Who Am I

It’s 2013, I am eight years old, living in my third home in two years, and my room is white. White sheets atop a white bed, a white toy chest at its foot. The walls are perfectly pale, with no scuff marks or pin holes, and the fresh paint knows not of poster tape or blue tack. They are clean and barren, except for one framed painting of Winnie the Pooh’s Garden. It is hung neatly on one hook, excruciatingly level, centered on the back wall. The room will stay this way for years, scarcely decorated to be packed up at a moment's notice. The younger me who inhabits this room will be much the same. 

By the third grade, I had already moved twice, so a third time almost didn’t surprise me. Almost. After living in Illinois, Florida, and now Texas, I was about to leave for Iowa. Our house went up on the market and I alerted my newfound, albeit minimal, friends. My room, previously drowned in cardboard boxes, was organized into a pristine re-creation of a perfect young girl’s room. The room had to look as though I loved it, even if I thought the bare walls were suffocating. Apparently, houses sell better if buyers believe they are being sold a “home” rather than just a “house”. Between photoshoots for the listing and weekly showings, the precise condition of my room could not be tampered with. After months of living in a life-sized dollhouse, Dad quit the Iowa job. 

He continued to accept a new job every few months. Always in a different state, sometimes in a different country. Placing the house up for sale each time was easy. My room, like every other room, looked exactly as it had when we moved in.
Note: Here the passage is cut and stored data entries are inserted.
(* ===== verification/TableSafety.v ===== *)
(** * What the group allocator does to references

    Every table operation, also one that throws half way, leaves each reference with
    exactly one owner: the table, the caller or nobody.  The proofs use a small logic
    of triples over the heap and the table whose assertions name who owns what. *)

From stdpp Require Import gmap strings.
From S2P Require Import Prelude PyState Cxx BlockPool BlockPoolFacts BlockPoolSafety BlockRefs.
From S2P Require Import PrefixIndex PrefixIndexFacts SchedulerConfig GroupGeometry GroupAllocator.

Local Open Scope Z_scope.

(** ** Ownership *)

Definition table_refs (t : BlockTable) : list nat := omap id (blocks_ t).

(** Pool [i] has the allocator's group, registered with its packing and buckets. *)
Definition placed_for (self : GroupAllocator) (i : nat) (h : heap) : Prop :=
  ∃ p group, pools h !! i = Some p ∧ group_availability_ p !! allocator_group_id_ self = Some group ∧
    packing group = cache_blocks_per_lcm_block_ self ∧ buckets group = shard_count_ self ∧ 0 < shard_count_ self.

Lemma placed_same self i h h' p p' :
  placed_for self i h → pools h !! i = Some p → pools h' !! i = Some p' → same_groups p p' → placed_for self i h'.
Proof.
  intros (q & group & Hq & Hg & Hpk & Hb & Hpos) Hp Hp' [Hpks Hbs]. assert (q = p) as -> by congruence.
  destruct (packings_lookup p p' _ group Hpks Hg) as (group' & Hg' & Hpk').
  exists p', group'. split_and!; try done; [congruence|]. rewrite (Hbs _ _ _ Hg Hg'); [done|lia].
Qed.

Lemma placed_shrinks self i h h' : placed_for self i h → shrinks h h' → placed_for self i h'.
Proof.
  intros Hpl Hsh. pose proof Hpl as (p & _ & Hp & _). destruct (sh_pool _ _ Hsh i p Hp) as (p' & Hp' & Hsame & _).
  by eapply placed_same.
Qed.

Lemma placed_gains self i j g new ls h h' : placed_for self i h → gains h j g new ls h' → placed_for self i h'.
Proof.
  intros Hpl Hga. pose proof Hpl as (p & _ & Hp & _). destruct (ga_pool _ _ _ _ _ _ Hga i p Hp) as (p' & Hp' & Hsame & _).
  by eapply placed_same.
Qed.

(** A held reference leads to a block in use. *)
Lemma held_location h held c :
  owned h held → c ∈ held →
  ∃ j p l g, place h c = Some (j, l) ∧ Location (Some c) h = Ok l ∧ pools h !! j = Some p ∧ live p l = Some g.
Proof.
  intros How Hin. destruct (ow_held _ _ How c Hin) as [k Hk]. destruct (ow_placed _ _ How c k Hk) as (p & Hp & Hl).
  destruct (live p (location_ k)) as [g|] eqn:Hlive; [|done]. exists (pool_ k), p, (location_ k), g.
  split_and!; [apply place_Some; by exists k| |done|done]. cbn. by rewrite (control_Ok _ _ _ Hk).
Qed.

Lemma live_slot p l g : live p l = Some g → 0 ≤ slot_index l.
Proof. by intros [(? & _ & ? & _) _]%live_Some. Qed.

Lemma elem_of_table_refs t c : c ∈ table_refs t ↔ Some c ∈ blocks_ t.
Proof.
  unfold table_refs. rewrite list_elem_of_omap. split; [by intros (r & Hr & [= ->])|]. intros Hc. by exists (Some c).
Qed.

(** ** Triples *)

Definition no_fit : string := "admission plan no longer fits the block pool".

(** From [P], [m] answers with [Q], throws with [E], or finds that an admission was not
    planned; nothing is undefined and no other check is fatal. *)
Definition triple {S A} (P : S → Prop) (m : M S A) (Q : A → S → Prop) (E : S → Prop) : Prop :=
  ∀ s, P s →
    match m s with
    | (Ok a, s') => Q a s'
    | (Raise (Abort message), _) => message = no_fit
    | (Raise (Undefined _), _) => False
    | (Raise _, s') => E s'
    end.

Section rules.
Context {S : Type}.
Implicit Types P E : S → Prop.

Lemma triple_ret {A} (a : A) (Q : A → S → Prop) E : triple (Q a) (mret a) Q E.
Proof. by intros s Hs. Qed.

Lemma triple_bind {A B} P R (m : M S A) (k : A → M S B) Q E :
  triple P m R E → (∀ a, triple (R a) (k a) Q E) → triple P (m ≫= k) Q E.
Proof.
  intros Hm Hk s Hs. unfold mbind, M_bind. specialize (Hm s Hs). destruct (m s) as [[a|e] s']; [by apply Hk|by destruct e].
Qed.

Lemma triple_weaken {A} P P' (m : M S A) Q Q' E E' :
  triple P' m Q' E' → (∀ s, P s → P' s) → (∀ a s, Q' a s → Q a s) → (∀ s, E' s → E s) → triple P m Q E.
Proof.
  intros Hm HP HQ HE s Hs. specialize (Hm s (HP s Hs)). destruct (m s) as [[a|e] s']; [by apply HQ|]. destruct e; auto.
Qed.

Lemma triple_pre {A} P P' (m : M S A) Q E : triple P' m Q E → (∀ s, P s → P' s) → triple P m Q E.
Proof. intros Hm HP. by eapply triple_weaken. Qed.

Lemma triple_case {A} (Φ : Prop) P (m : M S A) Q E :
  (Φ → triple P m Q E) → triple (λ s, Φ ∧ P s) m Q E.
Proof. intros Hm s [HΦ Hs]. by apply Hm. Qed.

Lemma triple_modify (f : S → S) (Q : () → S → Prop) E : triple (λ s, Q () (f s)) (modify f) Q E.
Proof. by intros s Hs. Qed.

(** An expression that has a value. *)
Lemma triple_const {A} P (f : S → result A) (Q : A → S → Prop) E :
  (∀ s, P s → ∃ a, f s = Ok a ∧ Q a s) → triple P (const f) Q E.
Proof. intros Hf s Hs. unfold const. destruct (Hf s Hs) as (a & -> & ?). done. Qed.

(** A check that throws. *)
Lemma triple_assert P (b : S → bool) message E :
  (∀ s, P s → E s) → triple P (const (λ s, _assert (b s) message)) (λ _ s, b s = true ∧ P s) E.
Proof. intros HE s Hs. unfold const, _assert, raise_when. destruct (b s) eqn:Hb; cbn; [done|]. by apply HE. Qed.
End rules.

(** ** Rules for tables *)

Section tables.
Context (self : GroupAllocator) (i : nat).

(** The table owns its references, [X] are all others, and the table is as [Φ] says. *)
Definition own (Φ : BlockTable → Prop) (X : list nat) (s : tstate) : Prop :=
  placed_for self i s.1 ∧ owned s.1 (table_refs s.2 ++ X) ∧ Φ s.2.

Lemma own_perm Φ X Y s : X ≡ₚ Y → own Φ X s → own Φ Y s.
Proof. unfold own. by intros ->. Qed.

Lemma own_weaken (Φ Ψ : BlockTable → Prop) X s : (∀ t, Φ t → Ψ t) → own Φ X s → own Ψ X s.
Proof. unfold own. naive_solver. Qed.

(** The state after a throw. *)
Definition anyhow (X : list nat) : tstate → Prop := own (λ _, True) X.

Lemma own_anyhow Φ X s : own Φ X s → anyhow X s.
Proof. by apply own_weaken. Qed.

Lemma triple_perm {A} Φ X Y (m : M tstate A) Q E : X ≡ₚ Y → triple (own Φ Y) m Q E → triple (own Φ X) m Q E.
Proof. intros Hp Hm. eapply triple_pre; [done|]. intros s. by apply own_perm. Qed.

(** A check on the table. *)
Lemma triple_check Φ X (b : BlockTable → bool) message :
  triple (own Φ X) (ask_table (λ _ t, _assert (b t) message)) (λ _, own (λ t, b t = true ∧ Φ t) X) (anyhow X).
Proof.
  eapply triple_weaken; [apply (triple_assert (own Φ X) (λ s, b s.2) message (anyhow X))|done|..|done].
  - intros s. apply own_anyhow.
  - intros _ s [Hb (? & ? & ?)]. by split_and!.
Qed.

(** A check on the arguments. *)
Lemma triple_check_pure Φ X (b : bool) message :
  triple (own Φ X) (check (_assert b message)) (λ _, own (λ t, b = true ∧ Φ t) X) (anyhow X).
Proof. apply (triple_check Φ X (λ _, b) message). Qed.

Lemma triple_ask {A} Φ X (f : heap → BlockTable → result A) (Ψ : A → BlockTable → Prop) :
  (∀ h t, own Φ X (h, t) → ∃ a, f h t = Ok a ∧ Ψ a t) →
  triple (own Φ X) (ask_table f) (λ a, own (Ψ a) X) (anyhow X).
Proof.
  intros Hf. apply triple_const. intros [h t] Hs. destruct (Hf h t Hs) as (a & Ha & HΨ). exists a. split; [done|].
  by destruct Hs as (? & ? & _).
Qed.

(** The table changes, and its references with it. *)
Lemma triple_change (f : BlockTable → BlockTable) Φ Ψ X Y E :
  (∀ t, Φ t → table_refs (f t) ++ Y ≡ₚ table_refs t ++ X ∧ Ψ (f t)) →
  triple (own Φ X) (change f) (λ _, own Ψ Y) E.
Proof.
  intros Hf [h t] (Hpl & How & HΦ). destruct (Hf t HΦ) as [Hp HΨ]. cbn. split_and!; try done. cbn. by rewrite Hp.
Qed.

Lemma own_reset_all Φ rs X h t :
  own Φ (omap id rs ++ X) (h, t) → ∃ h', reset_all rs h = (Ok (), h') ∧ own Φ X (h', t).
Proof.
  intros (Hpl & How & HΦ). cbn in How. rewrite Permutation_app_comm, <- app_assoc in How.
  destruct (reset_all_spec rs h _ How) as (h' & Hrun & How' & Hsh). exists h'. split; [done|].
  split_and!; [by eapply placed_shrinks| |done]. cbn. by rewrite Permutation_app_comm.
Qed.

Lemma triple_reset_all Φ rs X E : triple (own Φ (omap id rs ++ X)) (on_refs (reset_all rs)) (λ _, own Φ X) E.
Proof.
  intros [h t] Hs. destruct (own_reset_all Φ rs X h t Hs) as (h' & Hrun & ?). unfold on_refs, within. cbn. by rewrite Hrun.
Qed.

Lemma triple_reset Φ (r : CacheBlockRef) X E : triple (own Φ (option_list r ++ X)) (on_refs (reset r)) (λ _, own Φ X) E.
Proof.
  intros [h t] (Hpl & How & HΦ). cbn in How. rewrite Permutation_app_comm, <- app_assoc in How.
  destruct (reset_opt_spec h _ r How) as (h' & Hrun & How' & Hsh). unfold on_refs, within. cbn. rewrite Hrun.
  split_and!; [by eapply placed_shrinks| |done]. cbn. by rewrite Permutation_app_comm.
Qed.

(** What is in scope goes when the body throws. *)
Lemma triple_holding {A} P rs (m : M tstate A) Q X :
  triple P m Q (anyhow (omap id rs ++ X)) → triple P (holding rs m) Q (anyhow X).
Proof.
  intros Hm s Hs. specialize (Hm s Hs). unfold holding. destruct (m s) as [[a|e] [h t]]; [done|].
  destruct e; try done; destruct (own_reset_all _ rs X h t Hm) as (h' & Hrun & ?); cbn; by rewrite Hrun.
Qed.

Lemma triple_holding_one {A} P (r : CacheBlockRef) (m : M tstate A) Q X :
  triple P m Q (anyhow (option_list r ++ X)) → triple P (holding [r] m) Q (anyhow X).
Proof. intros Hm. apply triple_holding. by destruct r. Qed.

(** ** Rules for slots and placement *)

Lemma table_refs_set t slot old r :
  blocks_ t !! slot = Some old →
  table_refs (set_blocks (<[slot := r]> (blocks_ t)) t) ++ option_list old ≡ₚ table_refs t ++ option_list r.
Proof. apply omap_insert. Qed.

Lemma slot_lookup t slot :
  0 ≤ slot < NumBlocks t → ∃ r, vec_at (blocks_ t) slot = Ok r ∧ blocks_ t !! Z.to_nat slot = Some r.
Proof.
  unfold NumBlocks. intros Hs. destruct (lookup_lt_is_Some_2 (blocks_ t) (Z.to_nat slot)) as [r Hr]; [lia|].
  exists r. split; [|done]. apply vec_at_some; [lia|done].
Qed.

Lemma triple_assign Φ Ψ slot r X E :
  (∀ t, Φ t → 0 ≤ slot < NumBlocks t ∧ Ψ (set_blocks (<[Z.to_nat slot := r]> (blocks_ t)) t)) →
  triple (own Φ (option_list r ++ X)) (assign_slot slot r) (λ _, own Ψ X) E.
Proof.
  intros Hf [h t] (Hpl & How & HΦ). destruct (Hf t HΦ) as [Hs HΨ]. destruct (slot_lookup t slot Hs) as (old & Hold & Hl).
  unfold assign_slot. rewrite (run_bind_Ok _ _ _ old (h, t)); [|unfold ask_table, const; cbn; by rewrite Hold].
  pose proof (table_refs_set t (Z.to_nat slot) old r Hl) as Hp.
  destruct (reset_opt_spec h (table_refs (set_blocks (<[Z.to_nat slot := r]> (blocks_ t)) t) ++ X) old) as (h' & Hrun & How' & Hsh).
  { cbn in How. rewrite app_assoc, (Permutation_app_comm (option_list old)), Hp. by rewrite <- app_assoc. }
  rewrite (run_bind_Ok _ _ _ r (h', t)).
  - split_and!; [by eapply placed_shrinks|done|done].
  - unfold on_refs, within, assign_move. cbn. by rewrite (run_bind_Ok _ _ _ _ _ Hrun).
Qed.

Lemma triple_take_out Φ Ψ slot X E :
  (∀ t, Φ t → 0 ≤ slot < NumBlocks t ∧ Ψ (set_blocks (<[Z.to_nat slot := None]> (blocks_ t)) t)) →
  triple (own Φ X) (take_out slot) (λ r, own Ψ (option_list r ++ X)) E.
Proof.
  intros Hf [h t] (Hpl & How & HΦ). destruct (Hf t HΦ) as [Hs HΨ]. destruct (slot_lookup t slot Hs) as (old & Hold & Hl).
  unfold take_out. rewrite (run_bind_Ok _ _ _ old (h, t)); [|unfold ask_table, const; cbn; by rewrite Hold].
  cbn. split_and!; try done. cbn [fst snd].
  pose proof (table_refs_set t (Z.to_nat slot) old None Hl) as Hp. cbn [option_list] in Hp. rewrite app_nil_r in Hp.
  by rewrite app_assoc, Hp.
Qed.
After all, what was the point in decorating when I’d just have to pack it all up anyway? None of his jobs lasted long enough for us to finish moving. Nevertheless, it seemed he always found a new position even further away than the last. Eventually, I stopped believing my parents when they said we weren’t moving, and my friends stopped believing me.
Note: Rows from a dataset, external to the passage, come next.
(** C19: A pool sized for a batch takes every request the sizing promises: the pages a
    batch of [L] tokens in all is sized for are enough, group by group, for one request
    of [L] tokens, and a pool with the blocks for those pages takes requests of [L]
    tokens. *)
Theorem batch_sizing_admits config L :
  capacity_valid config → int32_config config → 1 ≤ SchedulerConfig.max_batch_size config → 0 ≤ L ≤ INT32_MAX →
  ∃ self single batch blocks m, CapacityModel.new config = Ok self ∧
    CapacityModel.SingleRequestGroupPages self L = Ok single ∧ CapacityModel.ConcurrentGroupPages self L L = Ok batch ∧
    Forall2 Z.le single batch ∧ CapacityModel.LcmBlocksNeededFor self batch = Ok blocks ∧
    CapacityModel.MaxSingleRequestTokens self blocks = Ok m ∧ L ≤ m.
Proof.
  intros Hcv Hic Hlive HL. destruct (model_Ok config Hcv Hic) as (groups & Hnew & Hgroups).
  destruct (batch_covers config Hcv Hlive groups Hgroups L ltac:(lia)) as (single & batch & Hs & Hb & Hlen & Hpos & Hle).
  pose proof (Forall2_length _ _ _ Hle) as Hlen'.
  assert (Forall (Z.le 0) batch) as Hpos'.
  { eapply Forall2_Forall_r; [exact Hle|]. eapply Forall_impl; [exact Hpos|]. intros a Ha b Hab. cbn in *. lia. }
  pose proof (lcm_blocks_Ok config groups Hgroups batch ltac:(congruence) Hpos') as Hblocks.
  destruct (longest_spec config groups (lcm_blocks groups batch) Hcv Hgroups) as (need & m & Hrun & Hm & _ & _ & Hover).
  eexists _, single, batch, _, m. split_and!; try done.
  destruct (Z.le_gt_cases L m) as [|Hgt]; [done|]. specialize (Hover L ltac:(lia)).
  specialize (Hrun L ltac:(lia)). unfold CapacityModel.blocks_for in Hrun. rewrite Hs in Hrun. cbn [mbind result_bind] in Hrun.
  rewrite (lcm_blocks_Ok config groups Hgroups single Hlen Hpos) in Hrun. injection Hrun as Hrun.
  pose proof (lcm_blocks_mono config groups Hgroups single batch Hlen Hle). lia.
Qed.

(** ** The lookback *)

(** The lookback of a sliding-window group is exact: whatever the progress, the
    pages a request holds after retention are at most the lookback the capacity model
    counts, and some progress holds exactly that many. *)
Theorem lookback_exact spec g :
  CacheGroupSpec.attn_kind spec = kSlidingWindow → CacheGroupSpec.block_granularity spec = g → 0 < g ≤ 2 ^ 30 →
  1 < CacheGroupSpec.sliding_window spec → CacheGroupSpec.sliding_window spec + g ≤ INT32_MAX →
  ∃ k, CapacityModel.window_blocks spec = Ok k ∧
    (∀ n, 0 ≤ n ≤ INT32_MAX → ∃ e, ExpiredBlocksAt spec n (mkGeometry g) = Ok e ∧ cdiv n g - e ≤ k) ∧
    ∃ n e, 0 ≤ n ≤ INT32_MAX ∧ ExpiredBlocksAt spec n (mkGeometry g) = Ok e ∧ cdiv n g - e = k.
Proof.
  intros Hk Hgr Hg Hw Hsum. set (w := CacheGroupSpec.sliding_window spec) in *.
  exists ((w - 1 + 2 * (g - 1)) / g).
  assert (∀ n, 0 ≤ n ≤ INT32_MAX → ExpiredBlocksAt spec n (mkGeometry g) = Ok (Z.max 0 (n - w + 1) / g)) as Hexp.
  { intros n Hn. unfold ExpiredBlocksAt. rewrite decide_False by tauto. fold w. pass_check lia.
    rewrite i32_Ok by (unfold INT32_MIN, INT32_MAX in *; lia). cbn [mbind result_bind].
    rewrite i32_Ok by (unfold INT32_MIN, INT32_MAX in *; lia). cbn [mbind result_bind].
    destruct (Z.leb_spec (n - w + 1) 0); [rewrite Z.max_l by lia; by rewrite Z.div_0_l by lia|].
    unfold BlockGranularity. cbn [block_granularity_]. pass_check lia. rewrite div32_Ok by lia. by rewrite Z.max_r by lia. }
  pose proof (Z.div_mod (w - 1 + 2 * (g - 1)) g ltac:(lia)). pose proof (Z.mod_pos_bound (w - 1 + 2 * (g - 1)) g ltac:(lia)).
  split_and!.
  - unfold CapacityModel.window_blocks. rewrite bool_decide_eq_true_2 by done. fold w. rewrite (proj2 (Z.ltb_lt _ _) Hw), Hgr. cbn [andb].
    rewrite i32_Ok by (unfold INT32_MIN, INT32_MAX; lia). cbn [mbind result_bind]. by rewrite Z.quot_div_nonneg by lia.
  - intros n Hn. eexists. split; [by apply Hexp|]. pose proof (cdiv_spec n g ltac:(lia)).
    pose proof (Z.div_mod (Z.max 0 (n - w + 1)) g ltac:(lia)). pose proof (Z.mod_pos_bound (Z.max 0 (n - w + 1)) g ltac:(lia)). nia.
  - exists (w - 1 + (g - 1)). eexists. split; [lia|]. split; [apply Hexp; lia|].
    rewrite Z.max_r by lia. replace (w - 1 + (g - 1) - w + 1) with (g - 1) by lia. rewrite (Z.div_small (g - 1)) by lia.
    unfold cdiv. rewrite Z.sub_0_r. f_equal. lia.
Qed.

Lemma lookback_exact_witness :
  ∃ k, CapacityModel.window_blocks (CacheGroupSpec.mk kSlidingWindow 5 false 4 4 2) = Ok k ∧ k = 2.
Proof.
  destruct (lookback_exact (CacheGroupSpec.mk kSlidingWindow 5 false 4 4 2) 4) as (k & Hk & _);
    [reflexivity|reflexivity|lia|cbn; lia|unfold INT32_MAX; cbn; lia|].
  exists k. split; [exact Hk|]. vm_compute in Hk. congruence.
Defined.

(** ** A configuration *)

(** A full-attention group, a sliding window and a recurrent state, with prefix pages of
    64 tokens. *)
Definition some_config : SchedulerConfig.t := {|
  SchedulerConfig.prefix_granularity := 64;
  SchedulerConfig.host_total_pages := 17;
  SchedulerConfig.device_total_pages := 33;
  SchedulerConfig.snapshot_total_pages := 9;
  SchedulerConfig.max_retracted_requests := 2;
  SchedulerConfig.debug_force_retraction_interval := 0;
  SchedulerConfig.cache_groups :=
    [CacheGroupConfig.mk "full" 64 33 2 kFull None false Unspecified 2;
     CacheGroupConfig.mk "window" 16 33 4 kSlidingWindow (Some 100) true Unspecified 1;
     CacheGroupConfig.mk "state" 0 33 1 kState None false Unspecified 1];
  SchedulerConfig.max_scheduled_tokens := 256;
  SchedulerConfig.max_batch_size := 4;
  SchedulerConfig.decode_input_tokens := 1;
  SchedulerConfig.overlap_schedule_depth := 1;
  SchedulerConfig.disable_l2_cache := false;
  SchedulerConfig.enable_l3_storage := false;
  SchedulerConfig.storage_config := None;
  SchedulerConfig.enable_kv_cache_events := false;
  SchedulerConfig.enable_mixed_prefill_decode := true;
  SchedulerConfig.role := kFused;
  SchedulerConfig.disable_prefix_cache := false;
  SchedulerConfig.prefix_replay_tokens := 0;
  SchedulerConfig.state_checkpoint_in_forward := false;
|}.

Lemma some_config_capacity : capacity_valid some_config.
Proof. apply capacity_inputs_Ok. vm_compute. reflexivity. Qed.

Lemma some_config_int32 : int32_config some_config.
Proof.
  split. intros group Hin. cbn in Hin. rewrite !elem_of_cons, elem_of_nil in Hin.
  destruct Hin as [->|[->|[->|[]]]]; cbn; (split; [lia|]); intros w; try done. intros [= <-]. unfold INT32_MAX. lia.
Qed.

Lemma some_config_longest : (self ← CapacityModel.new some_config; CapacityModel.MaxSingleRequestTokens self 32) = Ok 2751.
Proof. vm_compute. reflexivity. Qed.

Lemma longest_is self m :
  CapacityModel.new some_config = Ok self → CapacityModel.MaxSingleRequestTokens self 32 = Ok m → m = 2751.
Proof.
  intros Hnew Hm. destruct (proj1 (bind_Ok _ _ _) some_config_longest) as (self' & Hnew' & Hm'). congruence.
Qed.

Lemma max_single_request_exact_witness :
  ∃ self m, CapacityModel.new some_config = Ok self ∧ CapacityModel.MaxSingleRequestTokens self 32 = Ok m ∧ m = 2751.
Proof.
  destruct (max_single_request_exact some_config 32 some_config_capacity some_config_int32)
    as (self & need & m & Hnew & _ & Hm & _). exists self, m. split; [exact Hnew|]. split; [exact Hm|].
  exact (longest_is self m Hnew Hm).
Defined.

Lemma batch_sizing_admits_witness :
  ∃ self batch blocks m, CapacityModel.new some_config = Ok self ∧ CapacityModel.ConcurrentGroupPages self 1000 1000 = Ok batch ∧
    CapacityModel.LcmBlocksNeededFor self batch = Ok blocks ∧ CapacityModel.MaxSingleRequestTokens self blocks = Ok m ∧ 1000 ≤ m.
Proof.
  destruct (batch_sizing_admits some_config 1000 some_config_capacity some_config_int32)
    as (self & single & batch & blocks & m & ? & _ & ? & _ & ? & ? & ?); [cbn; lia|unfold INT32_MAX; lia|].
  exists self, batch, blocks, m. split_and!; assumption.
Defined.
Then, in ninth grade, something changed. Dad got a job in Texas about an hour away. Having him home for dinner every night made me skeptical. I was waiting for the other shoe to drop. Each evening I dreaded being told he got a new job and we’d have to move again, but it never happened. Slowly, my room began to change. I would leave my books on my bed rather than their shelf, and my clothes would sit unfolded on the floor. I even put up a small, dog-themed calendar above my desk. I used a pushpin to secure it, creating the first dark blemish among snow-white walls.

Throughout high school, my room continued to transform. I filled the walls with pictures and posters, I drilled holes in them to mount shelves and filled those us up with trinkets too. By the time I moved out for college, the paint was chipped and peeling from years of adhesive based abuse. Even though I still knew I would be leaving my room behind, I no longer feared how much it would hurt.

I am aware that three houses in 18 years is far less than some, but I am also very aware that it is far more than others. I have met numerous people who have lived in the same house around the same people their whole lives. This is an almost unimaginable concept to me. As a child, I was always told that I was much more independent than my classmates. I thought I would have to leave any friends I did make, so it was easier for me to learn how to rely on myself rather than others. Even almost 10 years later, I still have trouble fully connecting with my peers.

From the time I was 10, whenever I was asked to create an “about me” or “my experiences” essay, I would write something similar to the above paragraphs. Moving was the one thing I knew I could drive into and relate back to my personal values, but after 8 years I’ve become pretty sick of milking that experience. I realize that much of who I am comes from those formative years, such as my independence and my constant need to personalize all of my belongings, just to prove that I can. However, there are so many other things that make me who I am, they just don’t have a big dramatic backstory behind them. 

I originally wanted to go to UT due to my brothers living in Austin, but I got CAPed and decided to come here instead. However, I am glad I applied to UT because they had a free response question that I really liked. It basically just said “Write five sentences that give some insight into you- feel free to be creative.” I think that prompt is much more effective at getting to know who someone is than having them write a single cohesive essay, so I’m going to respond to that prompt here.

  1.  I drive with my windows down during winter because the feeling of the crisp, cold air on my face reminds me of living in Illinois and going sledding with my grandpa.

  2.  I have kept every card ever given to me since 6th grade, even the ones from people I no longer talk to.

  3.  In elementary school I read every single book from the library that had a dog in it and refused to read any other genre; my first job was at a Doggy Daycare and I stayed far too long for what the pay was. 

  4. It is impossible for me to study in silence, I always need music, videos, movies, or even all of them in the background.

  5. Although I am majoring in psychology, I always wanted to be some sort of mad inventor as a child until I took a real physics class.